= How to complete this task =
Could you write out the lines below exactly, beginning with the first and finishing with the one that contains "match state0 !!"?

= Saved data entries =
........
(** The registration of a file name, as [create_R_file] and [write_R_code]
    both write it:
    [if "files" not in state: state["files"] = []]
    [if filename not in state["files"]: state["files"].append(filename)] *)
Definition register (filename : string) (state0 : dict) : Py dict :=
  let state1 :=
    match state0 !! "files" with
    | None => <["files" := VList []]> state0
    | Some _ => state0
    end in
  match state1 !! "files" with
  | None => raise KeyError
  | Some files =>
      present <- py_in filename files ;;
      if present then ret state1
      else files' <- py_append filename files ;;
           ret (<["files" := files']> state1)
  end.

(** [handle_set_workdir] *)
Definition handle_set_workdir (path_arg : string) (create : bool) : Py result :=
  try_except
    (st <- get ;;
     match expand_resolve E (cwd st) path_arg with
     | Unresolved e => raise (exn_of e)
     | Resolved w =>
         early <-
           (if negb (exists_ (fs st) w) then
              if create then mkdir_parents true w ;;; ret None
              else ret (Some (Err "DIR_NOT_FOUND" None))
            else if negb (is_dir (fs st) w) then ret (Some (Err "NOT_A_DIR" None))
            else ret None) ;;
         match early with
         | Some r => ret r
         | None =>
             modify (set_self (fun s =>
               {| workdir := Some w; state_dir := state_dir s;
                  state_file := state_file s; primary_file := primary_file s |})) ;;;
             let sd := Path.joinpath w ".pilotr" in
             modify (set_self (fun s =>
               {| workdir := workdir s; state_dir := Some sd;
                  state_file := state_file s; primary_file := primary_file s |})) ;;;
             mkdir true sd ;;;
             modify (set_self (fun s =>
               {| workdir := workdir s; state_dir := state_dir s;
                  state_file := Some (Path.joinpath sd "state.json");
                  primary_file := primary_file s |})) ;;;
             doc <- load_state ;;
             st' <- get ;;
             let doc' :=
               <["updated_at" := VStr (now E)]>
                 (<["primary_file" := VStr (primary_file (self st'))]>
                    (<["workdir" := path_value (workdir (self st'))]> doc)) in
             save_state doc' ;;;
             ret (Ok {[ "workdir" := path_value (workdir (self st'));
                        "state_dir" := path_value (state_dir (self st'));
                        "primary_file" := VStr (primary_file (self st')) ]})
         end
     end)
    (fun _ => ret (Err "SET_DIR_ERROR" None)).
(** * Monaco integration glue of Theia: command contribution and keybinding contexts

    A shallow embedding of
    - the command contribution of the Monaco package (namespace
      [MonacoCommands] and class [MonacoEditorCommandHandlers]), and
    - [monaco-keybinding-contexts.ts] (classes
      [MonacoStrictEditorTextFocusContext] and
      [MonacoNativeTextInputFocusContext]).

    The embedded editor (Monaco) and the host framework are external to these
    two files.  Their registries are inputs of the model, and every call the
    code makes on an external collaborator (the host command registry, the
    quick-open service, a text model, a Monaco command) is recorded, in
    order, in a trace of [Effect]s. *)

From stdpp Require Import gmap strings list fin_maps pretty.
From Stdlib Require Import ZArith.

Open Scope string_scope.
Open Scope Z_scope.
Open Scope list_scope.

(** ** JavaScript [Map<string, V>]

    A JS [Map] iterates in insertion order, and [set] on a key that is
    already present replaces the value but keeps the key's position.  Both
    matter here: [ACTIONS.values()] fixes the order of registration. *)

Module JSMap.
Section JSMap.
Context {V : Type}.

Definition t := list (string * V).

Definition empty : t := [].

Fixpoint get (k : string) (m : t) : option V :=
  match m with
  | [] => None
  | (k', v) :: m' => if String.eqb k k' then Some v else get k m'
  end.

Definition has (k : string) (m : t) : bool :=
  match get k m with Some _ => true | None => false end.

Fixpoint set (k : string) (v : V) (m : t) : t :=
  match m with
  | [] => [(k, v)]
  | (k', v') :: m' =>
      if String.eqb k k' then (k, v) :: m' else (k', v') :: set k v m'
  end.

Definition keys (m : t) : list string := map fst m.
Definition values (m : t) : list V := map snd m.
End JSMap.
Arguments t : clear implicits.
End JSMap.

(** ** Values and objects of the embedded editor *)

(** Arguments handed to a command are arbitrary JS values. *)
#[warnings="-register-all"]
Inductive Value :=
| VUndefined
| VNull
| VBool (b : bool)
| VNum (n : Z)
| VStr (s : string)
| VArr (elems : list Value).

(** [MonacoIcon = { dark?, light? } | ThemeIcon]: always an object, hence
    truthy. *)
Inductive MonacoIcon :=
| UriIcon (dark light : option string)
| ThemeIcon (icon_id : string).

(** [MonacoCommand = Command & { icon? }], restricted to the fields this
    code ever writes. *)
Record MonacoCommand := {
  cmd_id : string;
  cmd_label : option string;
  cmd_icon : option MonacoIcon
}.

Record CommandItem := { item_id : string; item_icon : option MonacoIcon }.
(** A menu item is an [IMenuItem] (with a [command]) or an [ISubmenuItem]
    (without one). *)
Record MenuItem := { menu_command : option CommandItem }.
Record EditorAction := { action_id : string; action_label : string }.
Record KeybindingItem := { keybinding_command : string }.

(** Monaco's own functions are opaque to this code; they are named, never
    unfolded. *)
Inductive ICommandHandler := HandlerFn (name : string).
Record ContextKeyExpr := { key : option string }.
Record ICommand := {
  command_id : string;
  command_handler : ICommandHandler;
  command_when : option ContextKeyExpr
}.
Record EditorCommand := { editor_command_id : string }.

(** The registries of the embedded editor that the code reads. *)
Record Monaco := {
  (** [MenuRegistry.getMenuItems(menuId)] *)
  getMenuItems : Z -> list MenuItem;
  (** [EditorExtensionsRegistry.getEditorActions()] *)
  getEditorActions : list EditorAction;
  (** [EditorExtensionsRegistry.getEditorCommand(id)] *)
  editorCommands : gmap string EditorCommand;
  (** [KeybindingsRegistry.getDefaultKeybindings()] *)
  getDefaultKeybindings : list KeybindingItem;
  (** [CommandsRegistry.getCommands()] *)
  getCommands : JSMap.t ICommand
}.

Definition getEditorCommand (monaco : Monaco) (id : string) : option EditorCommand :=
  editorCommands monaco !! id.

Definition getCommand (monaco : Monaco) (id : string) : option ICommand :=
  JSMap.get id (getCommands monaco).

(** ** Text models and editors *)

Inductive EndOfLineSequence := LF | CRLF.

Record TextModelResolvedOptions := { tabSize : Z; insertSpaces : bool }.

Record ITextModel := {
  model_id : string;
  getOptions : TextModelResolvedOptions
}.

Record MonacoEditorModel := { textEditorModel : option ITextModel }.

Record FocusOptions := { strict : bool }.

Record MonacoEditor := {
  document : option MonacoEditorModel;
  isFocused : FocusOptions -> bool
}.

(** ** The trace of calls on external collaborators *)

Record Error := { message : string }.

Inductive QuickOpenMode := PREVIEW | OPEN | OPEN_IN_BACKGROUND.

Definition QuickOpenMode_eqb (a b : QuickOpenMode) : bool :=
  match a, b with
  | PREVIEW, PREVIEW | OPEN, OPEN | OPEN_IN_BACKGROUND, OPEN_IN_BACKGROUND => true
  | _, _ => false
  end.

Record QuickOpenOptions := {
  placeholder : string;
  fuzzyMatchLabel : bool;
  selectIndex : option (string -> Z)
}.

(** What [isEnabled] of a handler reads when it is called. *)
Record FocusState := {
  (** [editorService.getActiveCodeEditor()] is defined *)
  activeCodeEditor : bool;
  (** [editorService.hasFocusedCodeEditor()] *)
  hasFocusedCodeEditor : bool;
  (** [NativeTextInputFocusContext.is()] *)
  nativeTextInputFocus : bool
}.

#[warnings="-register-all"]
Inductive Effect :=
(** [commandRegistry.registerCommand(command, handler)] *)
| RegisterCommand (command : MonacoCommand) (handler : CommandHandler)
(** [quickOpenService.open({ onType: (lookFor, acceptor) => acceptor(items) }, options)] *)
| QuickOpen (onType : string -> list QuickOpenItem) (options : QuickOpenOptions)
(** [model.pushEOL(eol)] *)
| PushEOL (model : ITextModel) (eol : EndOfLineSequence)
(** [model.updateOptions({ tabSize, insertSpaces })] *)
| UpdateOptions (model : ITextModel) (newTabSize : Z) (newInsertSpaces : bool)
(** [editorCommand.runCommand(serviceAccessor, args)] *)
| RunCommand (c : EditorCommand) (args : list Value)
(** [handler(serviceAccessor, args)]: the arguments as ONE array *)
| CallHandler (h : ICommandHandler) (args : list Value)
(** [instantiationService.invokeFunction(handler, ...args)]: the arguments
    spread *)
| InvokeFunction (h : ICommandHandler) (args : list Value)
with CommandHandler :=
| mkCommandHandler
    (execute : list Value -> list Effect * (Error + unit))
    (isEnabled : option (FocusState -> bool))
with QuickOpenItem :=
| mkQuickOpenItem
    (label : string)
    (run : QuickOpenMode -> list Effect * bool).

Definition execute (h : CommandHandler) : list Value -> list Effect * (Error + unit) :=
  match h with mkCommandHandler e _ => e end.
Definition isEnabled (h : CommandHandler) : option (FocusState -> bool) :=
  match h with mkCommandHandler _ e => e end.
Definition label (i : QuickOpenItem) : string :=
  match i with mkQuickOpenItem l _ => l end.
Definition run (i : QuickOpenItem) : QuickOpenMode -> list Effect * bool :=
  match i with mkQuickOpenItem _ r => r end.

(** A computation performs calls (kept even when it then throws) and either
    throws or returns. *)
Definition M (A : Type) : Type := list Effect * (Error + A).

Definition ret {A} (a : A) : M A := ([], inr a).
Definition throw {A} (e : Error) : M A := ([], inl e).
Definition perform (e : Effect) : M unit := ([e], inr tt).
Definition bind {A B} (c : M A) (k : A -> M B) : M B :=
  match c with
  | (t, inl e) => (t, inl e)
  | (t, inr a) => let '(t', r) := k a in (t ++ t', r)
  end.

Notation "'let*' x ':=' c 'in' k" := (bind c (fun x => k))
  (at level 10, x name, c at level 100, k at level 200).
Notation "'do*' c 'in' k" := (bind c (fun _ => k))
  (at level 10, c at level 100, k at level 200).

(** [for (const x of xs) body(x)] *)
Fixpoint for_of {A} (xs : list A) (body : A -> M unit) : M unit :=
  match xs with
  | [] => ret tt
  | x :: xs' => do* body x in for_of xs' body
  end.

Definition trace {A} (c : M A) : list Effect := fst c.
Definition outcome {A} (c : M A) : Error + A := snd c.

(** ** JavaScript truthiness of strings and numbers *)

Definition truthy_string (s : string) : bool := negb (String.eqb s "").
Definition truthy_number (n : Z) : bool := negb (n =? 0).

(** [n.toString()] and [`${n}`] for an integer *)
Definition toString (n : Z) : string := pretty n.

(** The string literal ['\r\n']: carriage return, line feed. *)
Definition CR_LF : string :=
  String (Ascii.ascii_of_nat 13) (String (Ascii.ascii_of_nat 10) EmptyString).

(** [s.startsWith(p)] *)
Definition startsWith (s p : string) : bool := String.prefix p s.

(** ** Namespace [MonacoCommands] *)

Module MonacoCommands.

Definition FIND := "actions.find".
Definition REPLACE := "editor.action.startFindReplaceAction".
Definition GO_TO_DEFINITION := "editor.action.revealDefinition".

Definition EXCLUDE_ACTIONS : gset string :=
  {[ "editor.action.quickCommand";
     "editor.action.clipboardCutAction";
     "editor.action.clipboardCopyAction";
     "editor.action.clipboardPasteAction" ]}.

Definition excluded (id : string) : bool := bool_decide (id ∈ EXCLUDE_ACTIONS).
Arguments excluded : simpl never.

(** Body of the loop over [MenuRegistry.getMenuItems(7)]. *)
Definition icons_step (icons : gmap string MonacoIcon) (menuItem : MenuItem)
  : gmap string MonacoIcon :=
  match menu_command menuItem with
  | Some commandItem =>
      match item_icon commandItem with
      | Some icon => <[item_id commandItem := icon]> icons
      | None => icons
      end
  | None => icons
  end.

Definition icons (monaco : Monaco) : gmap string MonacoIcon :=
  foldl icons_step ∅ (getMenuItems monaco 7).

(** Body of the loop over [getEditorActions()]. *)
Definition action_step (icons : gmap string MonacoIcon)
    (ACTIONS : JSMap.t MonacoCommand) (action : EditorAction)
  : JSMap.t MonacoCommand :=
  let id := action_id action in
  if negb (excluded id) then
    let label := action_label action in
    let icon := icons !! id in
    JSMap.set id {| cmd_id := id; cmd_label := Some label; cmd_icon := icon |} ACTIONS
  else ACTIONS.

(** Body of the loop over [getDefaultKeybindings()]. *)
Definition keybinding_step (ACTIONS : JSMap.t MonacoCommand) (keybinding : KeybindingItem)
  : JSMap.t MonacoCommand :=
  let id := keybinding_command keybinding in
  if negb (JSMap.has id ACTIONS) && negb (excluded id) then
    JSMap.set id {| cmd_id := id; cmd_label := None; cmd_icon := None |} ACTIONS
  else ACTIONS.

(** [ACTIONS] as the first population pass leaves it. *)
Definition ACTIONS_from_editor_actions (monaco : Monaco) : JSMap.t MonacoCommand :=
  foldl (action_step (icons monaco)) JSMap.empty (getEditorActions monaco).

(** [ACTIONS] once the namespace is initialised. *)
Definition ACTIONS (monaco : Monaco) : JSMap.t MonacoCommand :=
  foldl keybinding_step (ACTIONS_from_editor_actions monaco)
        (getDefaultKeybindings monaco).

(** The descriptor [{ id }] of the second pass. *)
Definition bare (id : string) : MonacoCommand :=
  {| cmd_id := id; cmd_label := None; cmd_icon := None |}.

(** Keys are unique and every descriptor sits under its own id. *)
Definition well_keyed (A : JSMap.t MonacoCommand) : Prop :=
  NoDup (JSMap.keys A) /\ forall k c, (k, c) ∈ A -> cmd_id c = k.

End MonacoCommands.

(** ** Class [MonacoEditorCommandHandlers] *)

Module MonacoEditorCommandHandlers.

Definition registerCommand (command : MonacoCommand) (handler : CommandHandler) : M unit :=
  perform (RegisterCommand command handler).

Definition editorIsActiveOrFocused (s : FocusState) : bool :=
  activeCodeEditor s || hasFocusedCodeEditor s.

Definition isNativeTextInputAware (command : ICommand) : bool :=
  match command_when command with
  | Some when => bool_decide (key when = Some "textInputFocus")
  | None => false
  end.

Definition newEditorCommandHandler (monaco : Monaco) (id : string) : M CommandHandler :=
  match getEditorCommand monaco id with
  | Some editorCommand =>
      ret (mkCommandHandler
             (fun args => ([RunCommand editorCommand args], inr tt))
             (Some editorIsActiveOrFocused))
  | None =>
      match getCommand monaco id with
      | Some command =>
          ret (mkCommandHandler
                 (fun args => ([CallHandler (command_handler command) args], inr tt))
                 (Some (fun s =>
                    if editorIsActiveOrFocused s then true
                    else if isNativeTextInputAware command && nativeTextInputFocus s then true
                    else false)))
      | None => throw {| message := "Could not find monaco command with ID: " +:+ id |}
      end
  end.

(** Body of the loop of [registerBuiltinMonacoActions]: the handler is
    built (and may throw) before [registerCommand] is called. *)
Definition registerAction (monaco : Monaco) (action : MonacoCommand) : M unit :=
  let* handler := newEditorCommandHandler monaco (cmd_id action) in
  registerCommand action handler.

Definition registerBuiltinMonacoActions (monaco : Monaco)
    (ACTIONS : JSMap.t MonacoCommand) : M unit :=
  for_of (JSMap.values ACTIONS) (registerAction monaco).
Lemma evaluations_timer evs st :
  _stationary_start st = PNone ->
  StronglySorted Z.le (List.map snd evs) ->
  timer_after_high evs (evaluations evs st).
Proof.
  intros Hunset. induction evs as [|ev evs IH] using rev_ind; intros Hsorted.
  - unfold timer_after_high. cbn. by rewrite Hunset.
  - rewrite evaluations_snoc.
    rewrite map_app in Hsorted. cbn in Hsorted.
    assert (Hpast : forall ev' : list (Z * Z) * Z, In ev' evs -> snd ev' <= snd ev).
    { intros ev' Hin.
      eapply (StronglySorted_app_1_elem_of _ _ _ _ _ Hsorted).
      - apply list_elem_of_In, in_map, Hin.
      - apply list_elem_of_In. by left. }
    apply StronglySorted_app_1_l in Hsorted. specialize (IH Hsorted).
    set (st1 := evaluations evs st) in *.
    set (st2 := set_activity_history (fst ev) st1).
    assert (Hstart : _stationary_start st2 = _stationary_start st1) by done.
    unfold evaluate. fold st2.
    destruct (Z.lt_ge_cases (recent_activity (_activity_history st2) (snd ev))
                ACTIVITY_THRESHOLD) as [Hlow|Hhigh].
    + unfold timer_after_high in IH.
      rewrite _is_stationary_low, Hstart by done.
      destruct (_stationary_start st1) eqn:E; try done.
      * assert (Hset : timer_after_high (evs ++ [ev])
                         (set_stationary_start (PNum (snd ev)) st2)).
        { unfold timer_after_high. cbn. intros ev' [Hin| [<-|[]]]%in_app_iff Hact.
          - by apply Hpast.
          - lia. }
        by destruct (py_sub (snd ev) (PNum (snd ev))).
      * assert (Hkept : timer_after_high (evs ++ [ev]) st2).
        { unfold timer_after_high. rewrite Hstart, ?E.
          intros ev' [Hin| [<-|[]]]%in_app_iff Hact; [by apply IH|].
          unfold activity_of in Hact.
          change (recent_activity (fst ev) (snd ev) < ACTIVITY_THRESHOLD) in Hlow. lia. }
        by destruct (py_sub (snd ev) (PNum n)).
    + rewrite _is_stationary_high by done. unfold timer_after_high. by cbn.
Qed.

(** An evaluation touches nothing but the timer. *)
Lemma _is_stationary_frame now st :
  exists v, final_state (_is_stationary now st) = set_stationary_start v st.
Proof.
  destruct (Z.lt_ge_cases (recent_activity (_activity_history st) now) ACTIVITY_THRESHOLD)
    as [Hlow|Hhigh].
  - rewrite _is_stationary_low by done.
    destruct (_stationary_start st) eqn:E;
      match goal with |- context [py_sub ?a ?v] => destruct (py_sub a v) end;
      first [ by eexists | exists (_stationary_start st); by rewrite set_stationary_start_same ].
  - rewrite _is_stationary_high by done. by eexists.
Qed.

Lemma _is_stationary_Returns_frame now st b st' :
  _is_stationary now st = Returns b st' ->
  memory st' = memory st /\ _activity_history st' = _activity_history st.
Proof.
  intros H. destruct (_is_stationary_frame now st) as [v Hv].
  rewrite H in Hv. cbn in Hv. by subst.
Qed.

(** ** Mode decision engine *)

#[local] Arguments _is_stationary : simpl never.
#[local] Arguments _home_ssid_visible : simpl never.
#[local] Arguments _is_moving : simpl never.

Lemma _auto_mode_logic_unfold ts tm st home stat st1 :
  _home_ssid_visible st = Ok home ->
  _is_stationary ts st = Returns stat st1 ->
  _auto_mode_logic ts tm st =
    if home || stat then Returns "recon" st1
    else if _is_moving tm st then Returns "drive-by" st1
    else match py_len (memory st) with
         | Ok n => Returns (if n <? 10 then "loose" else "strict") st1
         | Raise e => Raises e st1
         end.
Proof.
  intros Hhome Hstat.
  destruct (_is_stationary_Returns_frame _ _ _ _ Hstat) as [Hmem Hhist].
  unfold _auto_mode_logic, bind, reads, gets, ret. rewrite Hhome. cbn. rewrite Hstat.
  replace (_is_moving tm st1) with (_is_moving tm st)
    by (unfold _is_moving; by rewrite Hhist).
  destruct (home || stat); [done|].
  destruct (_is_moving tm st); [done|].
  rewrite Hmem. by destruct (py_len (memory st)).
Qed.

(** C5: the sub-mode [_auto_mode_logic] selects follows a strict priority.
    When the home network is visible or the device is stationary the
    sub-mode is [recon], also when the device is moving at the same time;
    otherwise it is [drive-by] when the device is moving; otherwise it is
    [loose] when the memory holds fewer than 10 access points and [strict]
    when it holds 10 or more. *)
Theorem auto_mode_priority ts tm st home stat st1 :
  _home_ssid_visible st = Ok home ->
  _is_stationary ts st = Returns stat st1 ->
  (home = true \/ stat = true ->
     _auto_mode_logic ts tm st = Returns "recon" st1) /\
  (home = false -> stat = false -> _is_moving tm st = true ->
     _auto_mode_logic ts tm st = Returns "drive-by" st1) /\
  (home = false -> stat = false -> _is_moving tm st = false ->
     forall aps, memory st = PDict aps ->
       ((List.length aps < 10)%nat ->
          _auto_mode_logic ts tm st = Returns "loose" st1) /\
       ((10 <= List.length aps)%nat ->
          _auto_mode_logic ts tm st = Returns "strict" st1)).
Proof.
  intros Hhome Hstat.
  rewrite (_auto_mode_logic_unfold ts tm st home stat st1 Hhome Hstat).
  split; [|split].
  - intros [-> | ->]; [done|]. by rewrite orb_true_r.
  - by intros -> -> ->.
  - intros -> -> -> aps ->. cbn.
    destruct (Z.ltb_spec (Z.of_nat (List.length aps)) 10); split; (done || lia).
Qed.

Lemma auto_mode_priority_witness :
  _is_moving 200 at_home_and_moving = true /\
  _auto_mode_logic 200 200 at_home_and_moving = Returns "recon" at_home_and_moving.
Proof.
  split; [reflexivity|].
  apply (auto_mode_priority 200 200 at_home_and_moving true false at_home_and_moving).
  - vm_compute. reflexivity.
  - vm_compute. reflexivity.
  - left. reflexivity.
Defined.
........
= Result =
(** The registration of a file name, as [create_R_file] and [write_R_code]
    both write it:
    [if "files" not in state: state["files"] = []]
    [if filename not in state["files"]: state["files"].append(filename)] *)
Definition register (filename : string) (state0 : dict) : Py dict :=
  let state1 :=
    match state0 !! "files" with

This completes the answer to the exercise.